Sandy verheimlicht jetzt, dass sie schwanger ist

"Nein!" Sandy dachte: „Ich kann nicht schwanger werden, sonst werden Mama und Papa erfahren, dass ich die ganze Zeit gelogen habe!“ Sie sank auf den Boden, das Wasser spritzte auf ihre Brüste und lief die derzeit noch glatte Linie über ihren Leib hinunter. Sie rieb immer noch ihren Bauch hin und her und hoffte, dass das Sperma, das ein paar Zentimeter unter ihren Fingern schwamm, nicht das tun würde, was es jetzt wahrscheinlich tat. „Ich werde nicht mehr ihr unschuldiges kleines Mädchen sein! Ich werde die ungezogene Göre sein, die mit einer Lüge geschwängert wurde …“

Sandys Hände sanken tiefer bis zu ihren immer noch gereizten Schamlippen. "Ich könnte weil ich gelogen habe geschwängert worden sein. Im Bett von Mama und Papa. Und das müssen sie nicht wissen ..."

Ihre Finger drangen langsam in ihre schleimige Möse ein und drückten den Samen, der immer noch ihren engen Liebeskanal füllte, bis an ihre auch schon bereits mit Samen gefüllte Gebärmutter. Der Gedanke, schwanger zu werden und das vor ihren Eltern zu verbergen, machte Sandy jetzt noch mehr an! Das wäre eine noch größere Lüge, als die über ihre Jungfräulichkeit! Wie heiß wäre es, die süße jungfräuliche Tochter zu spielen, während ihr flacher Bauch immer dicker und dicker wurde, ohne dass sie auch nur ahnten, dass ihre süße kleine Tochter auf ihrem eigenen Bett geschwängert worden war!

Sandy zuckte mit den Hüften, als sie auf ihre eingezwängten Finger kam, ihre inneren Muskeln ballten sich und versuchten ihre Finger zu melken, genau wie sie es mit Clays spritzenden Schwanz getan hatten.
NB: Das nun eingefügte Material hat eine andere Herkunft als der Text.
(* ===== verification/Versions.v ===== *)
(** Versions (versioning/abi_version.rs, api_version.rs, protocol_version.rs) and the negotiation of the
    protocol (engine/core/protocol_engine.rs). *)

From S2P Require Import Prelude Wire Errors Text.

(** A major and a minor number: [AbiVersion], and [ProtocolVersion] of both modules. *)
Record Version := mkVersion { v_major : Z; v_minor : Z }.

#[global] Instance version_eq_dec : EqDecision Version.
Proof. solve_decision. Defined.

Definition u16_version (v : Version) : Prop := 0 ≤ v_major v < 2 ^ 16 ∧ 0 ≤ v_minor v < 2 ^ 16.

Definition is_compatible_with (v other : Version) : bool := (v_major v =? v_major other) && (v_minor other <=? v_minor v).

Definition is_breaking_change (v other : Version) : bool := negb (v_major v =? v_major other).

Definition version_display (v : Version) : string := fmt_Z (v_major v) +:+ "." +:+ fmt_Z (v_minor v).

Definition abi_current : Version := mkVersion 1 0.
Definition protocol_v1 : Version := mkVersion 1 0.
Definition protocol_v2 : Version := mkVersion 2 0.
Definition protocol_current : Version := protocol_v2.

(** [ApiVersion] *)
Record ApiVersion := mkApiVersion { av_major : Z; av_minor : Z; av_patch : Z }.

Definition parse_u16 (s : string) : option Z := parse_int 0 (2 ^ 16 - 1) s.

(** [current], for the version of the package. *)
Definition api_current (pkg_version : string) : ApiVersion :=
  let parts := split "." pkg_version in
  let part i := default 0 (parts !! i ≫= parse_u16) in
  mkApiVersion (part 0%nat) (part 1%nat) (part 2%nat).

Definition api_is_compatible_with (v other : ApiVersion) : bool := (av_major v =? av_major other) && (av_minor other <=? av_minor v).

Definition api_is_breaking_change (v other : ApiVersion) : bool := negb (av_major v =? av_major other).

Definition api_display (v : ApiVersion) : string := fmt_Z (av_major v) +:+ "." +:+ fmt_Z (av_minor v) +:+ "." +:+ fmt_Z (av_patch v).

(** The derived order: major, minor, patch. *)
Definition api_lt (v w : ApiVersion) : bool :=
  (av_major v <? av_major w) || (av_major v =? av_major w) && ((av_minor v <? av_minor w) || (av_minor v =? av_minor w) && (av_patch v <? av_patch w)).

(** ** The protocol engine *)

Definition supports (v other : Version) : bool := (v_major v =? v_major other) && (v_minor other <=? v_minor v).

Record ProtocolEngine := mkProtocolEngine { pe_version : Version }.

Definition engine_protocol_current : Version := mkVersion 1 0.

Definition negotiate (e : ProtocolEngine) (client_version : Version) : outcome string Version :=
  if supports (pe_version e) client_version then Ok client_version
  else if supports client_version (pe_version e) then Ok (pe_version e)
  else Err ("Version mismatch: engine=" +:+ fmt_Z (v_major (pe_version e)) +:+ "." +:+ fmt_Z (v_minor (pe_version e))
    +:+ ", client=" +:+ fmt_Z (v_major client_version) +:+ "." +:+ fmt_Z (v_minor client_version)).

(** * Compatibility is an order *)

Lemma supports_spec v w : supports v w = true ↔ v_major v = v_major w ∧ v_minor w ≤ v_minor v.
Proof. unfold supports. rewrite andb_true_iff, Z.eqb_eq, Z.leb_le. done. Qed.

#[global] Instance supports_preorder : PreOrder (λ v w, supports v w = true).
Proof. split; [intros v|intros u v w]; rewrite !supports_spec; lia. Qed.

#[global] Instance supports_antisymm : AntiSymm (=) (λ v w, supports v w = true).
Proof. intros [a b] [c d] Hv%supports_spec Hw%supports_spec. cbn in *. f_equal; lia. Qed.

(** The change is breaking exactly when neither version serves the other. *)
Theorem breaking_iff_incompatible (v w : Version) :
  is_breaking_change v w = true ↔ is_compatible_with v w = false ∧ is_compatible_with w v = false.
Proof.
  unfold is_breaking_change, is_compatible_with. destruct (Z.eqb_spec (v_major v) (v_major w)) as [->|Hne]; cbn.
  - rewrite Z.eqb_refl. cbn. rewrite !Z.leb_gt. split; [done|lia].
  - destruct (Z.eqb_spec (v_major w) (v_major v)); [congruence|done].
Qed.

(** Negotiation finds the greatest version that both sides support: it fails exactly when there is none, and then
    the major numbers differ; and it does not matter which side is the engine. *)
Theorem negotiate_greatest (e : ProtocolEngine) (c : Version) :
  match negotiate e c with
  | Ok v => (v = c ∨ v = pe_version e) ∧ supports (pe_version e) v = true ∧ supports c v = true ∧
      (∀ u, supports (pe_version e) u = true → supports c u = true → supports v u = true)
  | Err _ => ∀ u, ¬ (supports (pe_version e) u = true ∧ supports c u = true)
  | Panic => False
  end ∧
  omap_err (λ _, tt) (negotiate e c) = omap_err (λ _, tt) (negotiate (mkProtocolEngine c) (pe_version e)).
Proof.
  destruct e as [v]. unfold negotiate. cbn [pe_version].
  destruct (supports v c) eqn:Evc, (supports c v) eqn:Ecv; cbn [omap_err].
  - assert (c = v) as -> by (by apply (anti_symm (λ v w, supports v w = true))). split; [|done]. split_and!; [by left|done|done|done].
  - split; [|done]. split_and!; [by left|done|apply supports_spec; lia|done].
  - split; [|done]. split_and!; [by right|apply supports_spec; lia|done|done].
  - split; [|done]. intros u [Hv Hc]. rewrite supports_spec in Hv, Hc.
    assert (¬ (v_minor c ≤ v_minor v)) as H1 by (intros ?; assert (supports v c = true) by (apply supports_spec; lia); congruence).
    assert (¬ (v_minor v ≤ v_minor c)) as H2 by (intros ?; assert (supports c v = true) by (apply supports_spec; lia); congruence). lia.
Qed.

(** The version of the package is read back from its text, for numbers of 16 bits. *)
Theorem api_version_roundtrip (v : ApiVersion) :
  0 ≤ av_major v < 2 ^ 16 → 0 ≤ av_minor v < 2 ^ 16 → 0 ≤ av_patch v < 2 ^ 16 → api_current (api_display v) = v.
Proof.
  intros Ha Hb Hc. assert (∀ z, split "." (fmt_Z z) = [fmt_Z z]) as Hs by (intros z; apply split_no_char, fmt_Z_no_char; set_solver).
  unfold api_current, api_display.
  assert (split "." (fmt_Z (av_major v) +:+ "." +:+ fmt_Z (av_minor v) +:+ "." +:+ fmt_Z (av_patch v))
    = [fmt_Z (av_major v); fmt_Z (av_minor v); fmt_Z (av_patch v)]) as ->.
  { change ("." +:+ fmt_Z (av_minor v) +:+ "." +:+ fmt_Z (av_patch v)) with (String "." (fmt_Z (av_minor v) +:+ String "." (fmt_Z (av_patch v)))).
    by rewrite !split_app, !Hs. }
  cbn [lookup list_lookup mbind option_bind]. unfold parse_u16. rewrite !parse_int_fmt by lia. by destruct v.
Qed.

Lemma api_version_roundtrip_witness : api_current (api_display (mkApiVersion 3 5 4)) = mkApiVersion 3 5 4.
Proof. apply api_version_roundtrip; vm_compute; split; congruence. Defined.

(** A pre-release suffix is no number: its part counts as zero. *)
Example prerelease : api_current "3.5.4-beta.2" = mkApiVersion 3 5 0.
Proof. reflexivity. Qed.

(** The two modules disagree about the current protocol, and neither of the two would serve the other. *)
Example two_currents :
  negotiate (mkProtocolEngine engine_protocol_current) protocol_current = Err "Version mismatch: engine=1.0, client=2.0".
Proof. reflexivity. Qed.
Ihr Herz klopfte jetzt sogar schneller als beim Ficken mit Clay, und sie wusste, was sie wollte. Sie sah auf ihre Finger, von denn das Sperma triefte, was aus ihrer besamten Fotze verdrängt worden war, und schob sie schnell wieder hinein...
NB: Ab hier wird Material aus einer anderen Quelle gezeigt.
(* ===== verification/Capabilities.v ===== *)
(** Driver capabilities (engine/core/driver_capabilities.rs): which engine a driver
    name or connection string stands for. *)

From S2P Require Import Prelude Wire Errors Text.

Definition ENGINE_SQLSERVER : string := "sqlserver".
Definition ENGINE_POSTGRES : string := "postgres".
Definition ENGINE_MYSQL : string := "mysql".
Definition ENGINE_MARIADB : string := "mariadb".
Definition ENGINE_ORACLE : string := "oracle".
Definition ENGINE_SYBASE_ASE : string := "sybase_ase".
Definition ENGINE_SYBASE_ASA : string := "sybase_asa".
Definition ENGINE_SQLITE : string := "sqlite".
Definition ENGINE_DB2 : string := "db2".
Definition ENGINE_SNOWFLAKE : string := "snowflake".
Definition ENGINE_REDSHIFT : string := "redshift".
Definition ENGINE_BIGQUERY : string := "bigquery".
Definition ENGINE_MONGODB : string := "mongodb".
Definition ENGINE_UNKNOWN : string := "unknown".

Record DriverCapabilities := mkCaps {
  supports_prepared_statements : bool;
  supports_batch_operations : bool;
  supports_streaming : bool;
  max_row_array_size : Z;
  driver_name : string;
  driver_version : string;
  engine : string
}.

#[export] Instance DriverCapabilities_eq_dec : EqDecision DriverCapabilities.
Proof. solve_decision. Defined.

Definition caps_default : DriverCapabilities := mkCaps true true true 1000 "Unknown" "Unknown" ENGINE_UNKNOWN.

Definition canonical (engine display : string) (max_array : Z) : DriverCapabilities :=
  mkCaps true true true max_array display "Unknown" engine.

Definition contains (hay needle : string) : bool := str_contains needle hay.

Definition engine_from_name (lower : string) : string :=
  if contains lower "sql anywhere" || contains lower "adaptive server anywhere"
     || contains lower "asa" && (contains lower "sybase" || contains lower "sql anywhere") then ENGINE_SYBASE_ASA
  else if contains lower "adaptive server enterprise"
     || contains lower "ase" && (contains lower "sybase" || contains lower "adaptive") then ENGINE_SYBASE_ASE
  else if contains lower "sybase" then ENGINE_SYBASE_ASE
  else if contains lower "mariadb" then ENGINE_MARIADB
  else if contains lower "microsoft sql server" || contains lower "sql server" || contains lower "mssql"
     || String.eqb lower "sqlserver" || contains lower "sqlsrv32" then ENGINE_SQLSERVER
  else if contains lower "postgresql" || contains lower "postgres" then ENGINE_POSTGRES
  else if contains lower "mysql" then ENGINE_MYSQL
  else if contains lower "oracle" then ENGINE_ORACLE
  else if contains lower "sqlite" then ENGINE_SQLITE
  else if String.eqb lower "db2" || contains lower " db2" || contains lower "ibm db2" || contains lower "db2/" then ENGINE_DB2
  else if contains lower "snowflake" then ENGINE_SNOWFLAKE
  else if contains lower "redshift" then ENGINE_REDSHIFT
  else if contains lower "bigquery" then ENGINE_BIGQUERY
  else if contains lower "mongodb" then ENGINE_MONGODB
  else ENGINE_UNKNOWN.

Definition from_driver_name (name : string) : DriverCapabilities :=
  let normalized := to_lowercase (trim name) in
  let e := engine_from_name normalized in
  if String.eqb e ENGINE_SQLSERVER then canonical ENGINE_SQLSERVER "SQL Server" 2000
  else if String.eqb e ENGINE_POSTGRES then canonical ENGINE_POSTGRES "PostgreSQL" 2000
  else if String.eqb e ENGINE_MYSQL then canonical ENGINE_MYSQL "MySQL" 1500
  else if String.eqb e ENGINE_MARIADB then canonical ENGINE_MARIADB "MariaDB" 1500
  else if String.eqb e ENGINE_ORACLE then canonical ENGINE_ORACLE "Oracle" 5000
  else if String.eqb e ENGINE_SYBASE_ASE then canonical ENGINE_SYBASE_ASE "Adaptive Server Enterprise" 1000
  else if String.eqb e ENGINE_SYBASE_ASA then canonical ENGINE_SYBASE_ASA "SQL Anywhere" 1000
  else if String.eqb e ENGINE_SQLITE then canonical ENGINE_SQLITE "SQLite" 1000
  else if String.eqb e ENGINE_DB2 then canonical ENGINE_DB2 "IBM Db2" 1000
  else if String.eqb e ENGINE_SNOWFLAKE then canonical ENGINE_SNOWFLAKE "Snowflake" 1000
  else if String.eqb e ENGINE_REDSHIFT then canonical ENGINE_REDSHIFT "Amazon Redshift" 1000
  else if String.eqb e ENGINE_BIGQUERY then canonical ENGINE_BIGQUERY "Google BigQuery" 1000
  else if String.eqb e ENGINE_MONGODB then canonical ENGINE_MONGODB "MongoDB" 1000
  else caps_default.

Definition detect_from_connection_string (connection_string : string) : DriverCapabilities :=
  let lower := to_lowercase connection_string in
  let engine := engine_from_name lower in
  if String.eqb engine ENGINE_UNKNOWN then caps_default else from_driver_name engine.

(** * Canonical ids *)

Definition known_engines : list string :=
  [ENGINE_SQLSERVER; ENGINE_POSTGRES; ENGINE_MYSQL; ENGINE_MARIADB; ENGINE_ORACLE; ENGINE_SYBASE_ASE;
   ENGINE_SYBASE_ASA; ENGINE_SQLITE; ENGINE_DB2; ENGINE_SNOWFLAKE; ENGINE_REDSHIFT; ENGINE_BIGQUERY; ENGINE_MONGODB].

Lemma engine_from_name_known s : In (engine_from_name s) (ENGINE_UNKNOWN :: known_engines).
Proof.
  unfold engine_from_name.
  repeat match goal with |- context [if ?b then _ else _] => destruct b end; simpl; tauto.
Qed.

Lemma from_driver_name_engine name : engine (from_driver_name name) = engine_from_name (to_lowercase (trim name)).
Proof.
  unfold from_driver_name. pose proof (engine_from_name_known (to_lowercase (trim name))) as Hk.
  set (e := engine_from_name _) in *. clearbody e. simpl in Hk.
  repeat (destruct Hk as [<-|Hk]; [reflexivity|]). done.
Qed.

(** Detection is canonical: the engine id found in any driver name, or in any
    connection string, is one of the fourteen ids, and looking an id up again
    gives the same engine and the same capabilities. *)
Theorem from_driver_name_canonical (name : string) :
  In (engine (from_driver_name name)) (ENGINE_UNKNOWN :: known_engines) ∧
  from_driver_name (engine (from_driver_name name)) = from_driver_name name ∧
  engine (detect_from_connection_string name) = engine_from_name (to_lowercase name).
Proof.
  rewrite from_driver_name_engine. split; [apply engine_from_name_known|]. split.
  - unfold from_driver_name at 2. pose proof (engine_from_name_known (to_lowercase (trim name))) as Hk.
    set (e := engine_from_name _) in *. clearbody e. simpl in Hk.
    repeat (destruct Hk as [<-|Hk]; [vm_compute; reflexivity|]). done.
  - unfold detect_from_connection_string. pose proof (engine_from_name_known (to_lowercase name)) as Hk.
    set (e := engine_from_name _) in *. clearbody e. simpl in Hk.
    repeat (destruct Hk as [<-|Hk]; [vm_compute; reflexivity|]). done.
Qed.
Sandy hatte jetzt drei Monate lang gelogen.

Wiederholt.

Es war das Frühstück zu Beginn des Wochenendes, und Sandy und ihre Eltern hatten eine leckere Mahlzeit mit Pfannkuchen und Eiern vorbereitet. Sandy hatte sich einiges auf den Teller geschaufelt, besonders Eier. Sie war an diesem Tag hungrig, da ihr Appetit in den letzten paar Monaten gewachsen war.
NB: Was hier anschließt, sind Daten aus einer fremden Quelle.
Definition upsert_parts (p : PluginId) (parts columns conflict updates : list string) : list Piece :=
  match p with
  | SqlServer =>
      merge_parts Brackets " AS t USING (SELECT " (items ", " (before_name Brackets "? AS ") columns) ") AS s ON " EmptyString
        (assign_part Brackets "t." " = s.") ");" parts columns conflict updates
  | Oracle =>
      merge_parts DoubleQuote " t USING (SELECT " (items ", " (before_name DoubleQuote "? ") columns) " FROM dual) s ON (" ")"
        (assign_part DoubleQuote "t." " = s.") ")" parts columns conflict updates
  | Snowflake =>
      merge_parts DoubleQuote " t USING (SELECT " (items ", " (before_name DoubleQuote "? AS ") columns) ") s ON " EmptyString
        (assign_part DoubleQuote "t." " = s.") ")" parts columns conflict updates
  | Db2 =>
      merge_parts DoubleQuote " t USING (VALUES ("
        (Txt (placeholder_list (length columns)) :: Txt ")) AS s(" :: column_parts DoubleQuote columns) ") ON " EmptyString
        (set_part DoubleQuote " = s.") ")" parts columns conflict updates
  | Postgres => conflict_parts "EXCLUDED." parts columns conflict updates
  | Sqlite => conflict_parts "excluded." parts columns conflict updates
  | MySql | MariaDb => duplicate_parts parts columns updates
  | Sybase => []
  end.

(** * Correctness of the parts *)

Record valid_upsert (table : string) (columns conflict updates : list string) : Prop := {
  vu_table : Forall is_identifier (split "." table);
  vu_columns : Forall is_identifier columns;
  vu_conflict : Forall is_identifier conflict;
  vu_updates : Forall is_identifier updates;
  vu_some : columns ≠ [] ∧ conflict ≠ []
}.

Lemma each_inv check xs : each check xs = Ok tt → Forall (λ x, check x = Ok tt) xs.
Proof.
  unfold each. induction xs as [|x xs IH]; [by constructor|]. cbn [omap_list].
  destruct (check x) as [[]| |] eqn:E; cbn [obind]; [|done..]. destruct (omap_list check xs) eqn:F; cbn [obind] in *; [|done..].
  intros _. constructor; [done|by apply IH].
Qed.

Lemma each_identifiers xs : each validate_identifier xs = Ok tt → Forall is_identifier xs.
Proof.
  intros H%each_inv. eapply Forall_impl; [exact H|]. intros x Hx.
  destruct (validate_identifier_cases x) as [[_ ?]|[[m E] _]]; [done|congruence].
Qed.

Lemma validate_upsert_inv table columns conflict update :
  validate_upsert_inputs table columns conflict update = Ok tt →
  valid_upsert table columns conflict (effective_update_columns columns conflict update).
Proof.
  unfold validate_upsert_inputs. case_if; [done|]. intros ([] & Ht%each_identifiers & H)%obind_Ok_inv.
  destruct columns as [|c cs]; [done|]. destruct conflict as [|k ks]; [done|].
  apply obind_Ok_inv in H as ([] & [Hc Hk]%each_identifiers%Forall_app & ([] & Hu & _)%obind_Ok_inv). split; [done..| |done].
  destruct update as [u|]; [by apply each_identifiers|]. cbn [effective_update_columns].
  apply Forall_forall. intros x Hx%list_elem_of_In%filter_In. rewrite Forall_forall in Hc. apply Hc, list_elem_of_In, Hx.
Qed.

Lemma collect_ok style f g cs :
  Forall is_identifier cs → (∀ c, f (wrap style c) = render (g c)) → collect_quoted style f cs = Ok (map (λ c, render (g c)) cs).
Proof.
  intros Hc Hf. unfold collect_quoted. induction Hc as [|c cs Hc _ IH]; [done|]. cbn [omap_list map].
  destruct (quote_identifier_cases c style) as [[_ ->]|[Hn _]]; [|done]. cbn [obind]. rewrite IH. cbn [obind]. by rewrite Hf.
Qed.
Lemma without_absent {K V : Type} `{EqDecision K} (k : K) (es : list (K * V)) : assoc k es = None → without k es = es.
Proof.
  induction es as [|[k' v] es IH]; [done|]. unfold without in *. rewrite filter_cons. cbn.
  destruct (decide (k' = k)) as [|Hn]; [done|]. intros Ha. rewrite decide_True by done. by rewrite IH.
Qed.

Lemma without_length {K V : Type} `{EqDecision K} (k : K) (es : list (K * V)) : (length (without k es) ≤ length es)%nat.
Proof. apply length_filter. Qed.

(** * The cache of prepared statements *)

Section Prepared.
Context `{!Lru string unit}.

(** [None]: the mutex is poisoned. The counters are 64-bit atomics. *)
Record PreparedStatementCache := mkPrepCache {
  pc_cache : option lru;
  pc_max_size : Z;
  pc_cache_hits : Z;
  pc_cache_misses : Z;
  pc_total_prepares : Z;
  pc_total_executions : Z
}.

(** [AtomicU64::fetch_add(1)] wraps around. *)
Definition fetch_add1 (n : Z) : Z := (n + 1) mod 2 ^ 64.

Definition prep_capacity (max_size : Z) : nat := if (max_size =? 0)%Z then 100%nat else Z.to_nat max_size.

Definition prep_new (max_size : Z) : PreparedStatementCache :=
  mkPrepCache (Some (lru_new (prep_capacity max_size))) max_size 0 0 0 0.

Definition get_or_insert (sql : string) (c : PreparedStatementCache) : bool * PreparedStatementCache :=
  match pc_cache c with
  | None => (false, c)
  | Some cache =>
      if lru_contains sql cache then
        (true, mkPrepCache (Some cache) (pc_max_size c) (fetch_add1 (pc_cache_hits c)) (pc_cache_misses c)
                 (pc_total_prepares c) (pc_total_executions c))
      else
        (false, mkPrepCache (Some (lru_put sql tt cache)) (pc_max_size c) (pc_cache_hits c) (fetch_add1 (pc_cache_misses c))
                  (fetch_add1 (pc_total_prepares c)) (pc_total_executions c))
  end.

Definition record_execution (c : PreparedStatementCache) : PreparedStatementCache :=
  mkPrepCache (pc_cache c) (pc_max_size c) (pc_cache_hits c) (pc_cache_misses c) (pc_total_prepares c)
    (fetch_add1 (pc_total_executions c)).

Definition prep_clear (c : PreparedStatementCache) : PreparedStatementCache :=
  mkPrepCache (lru_clear <$> pc_cache c) (pc_max_size c) (pc_cache_hits c) (pc_cache_misses c) (pc_total_prepares c)
    (pc_total_executions c).

Definition prep_len (c : PreparedStatementCache) : Z := match pc_cache c with Some l => lru_len l | None => 0 end.

(** [as f64], and the bits of a double as a 64-bit number ([to_bits]). *)
Definition f64_of_u64 (n : Z) : SpecFloat.spec_float := SpecFloat.binary_normalize 53 1024 n 0 false.

Definition f64_bits (x : SpecFloat.spec_float) : Z :=
  let sign (s : bool) := if s then 2 ^ 63 else 0 in
  match x with
  | SpecFloat.S754_zero s => sign s
  | SpecFloat.S754_infinity s => sign s + 2047 * 2 ^ 52
  | SpecFloat.S754_nan => 4095 * 2 ^ 51
  | SpecFloat.S754_finite s m e =>
      sign s + if (Z.pos m <? 2 ^ 52)%Z then Z.pos m else (e + 1075) * 2 ^ 52 + (Z.pos m - 2 ^ 52)
  end.

Definition avg_executions_per_stmt (c : PreparedStatementCache) : SpecFloat.spec_float :=
  if (pc_total_prepares c =? 0)%Z then SpecFloat.S754_zero false
  else SpecFloat.SFdiv 53 1024 (f64_of_u64 (pc_total_executions c)) (f64_of_u64 (pc_total_prepares c)).

Record PreparedStatementMetrics := mkPrepMetrics {
  pm_cache_size : Z; pm_cache_max_size : Z; pm_cache_hits : Z; pm_cache_misses : Z;
  pm_total_prepares : Z; pm_total_executions : Z; pm_memory_usage_bytes : Z;
  pm_avg_executions_per_stmt : SpecFloat.spec_float
}.

Definition prep_metrics (c : PreparedStatementCache) : PreparedStatementMetrics :=
  mkPrepMetrics (prep_len c) (pc_max_size c) (pc_cache_hits c) (pc_cache_misses c) (pc_total_prepares c)
    (pc_total_executions c) (prep_len c * 64) (avg_executions_per_stmt c).

(** A run of the cache on statements, with the answers. *)
Fixpoint prep_run (sqls : list string) (c : PreparedStatementCache) : list bool * PreparedStatementCache :=
  match sqls with
  | [] => ([], c)
  | sql :: sqls => let '(b, c) := get_or_insert sql c in let '(bs, c) := prep_run sqls c in (b :: bs, c)
  end.

(** The reference: a queue of the statements that missed, the newest first, cut to
    the capacity. A hit does not move its statement. *)
Fixpoint fifo_run (cap : nat) (sqls queue : list string) : list bool * list string :=
  match sqls with
  | [] => ([], queue)
  | sql :: sqls =>
      if bool_decide (sql ∈ queue) then let '(bs, q) := fifo_run cap sqls queue in (true :: bs, q)
      else let '(bs, q) := fifo_run cap sqls (take cap (sql :: queue)) in (false :: bs, q)
  end.

Lemma contains_keys sql l : lru_contains sql l = bool_decide (sql ∈ map fst (lru_entries l)).
Proof.
  unfold lru_contains. apply bool_decide_ext. induction (lru_entries l) as [|[k v] es IH]; cbn.
  - split; [by intros [? ?]|by intros ?%not_elem_of_nil].
  - rewrite elem_of_cons. destruct (decide (k = sql)) as [->|Hn]; [split; [by left|by eexists]|].
    rewrite IH. split; [by right|]. by intros [->|?].
Qed.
Ihre Eltern schrieben es allen Anstrengungen zum Abschluss der Schule zu, wo sie erfolgreich gewesen war, und dem Basketball-Meisterschaftsspiel, das sie gerade mit ihrer Mannschaft gewonnen hatte. Nur ein bisschen spät natürlich.

„Wenn du nicht aufhörst, so viel zu essen, bekommst du am Ende einen dicken Bauch“, scherzte ihr Vater mit einem breiten Lächeln.

"Sei nicht so gemein!" sagte Sandys Mutter scherzend. „Sandy verdient es, mehr zu essen, nach all der harten Arbeit, die sie mit all ihrem Lernen und Trainieren durchgemacht hat.“ Sie drehte sich mit einem stolzen Lächeln zu Sandy um.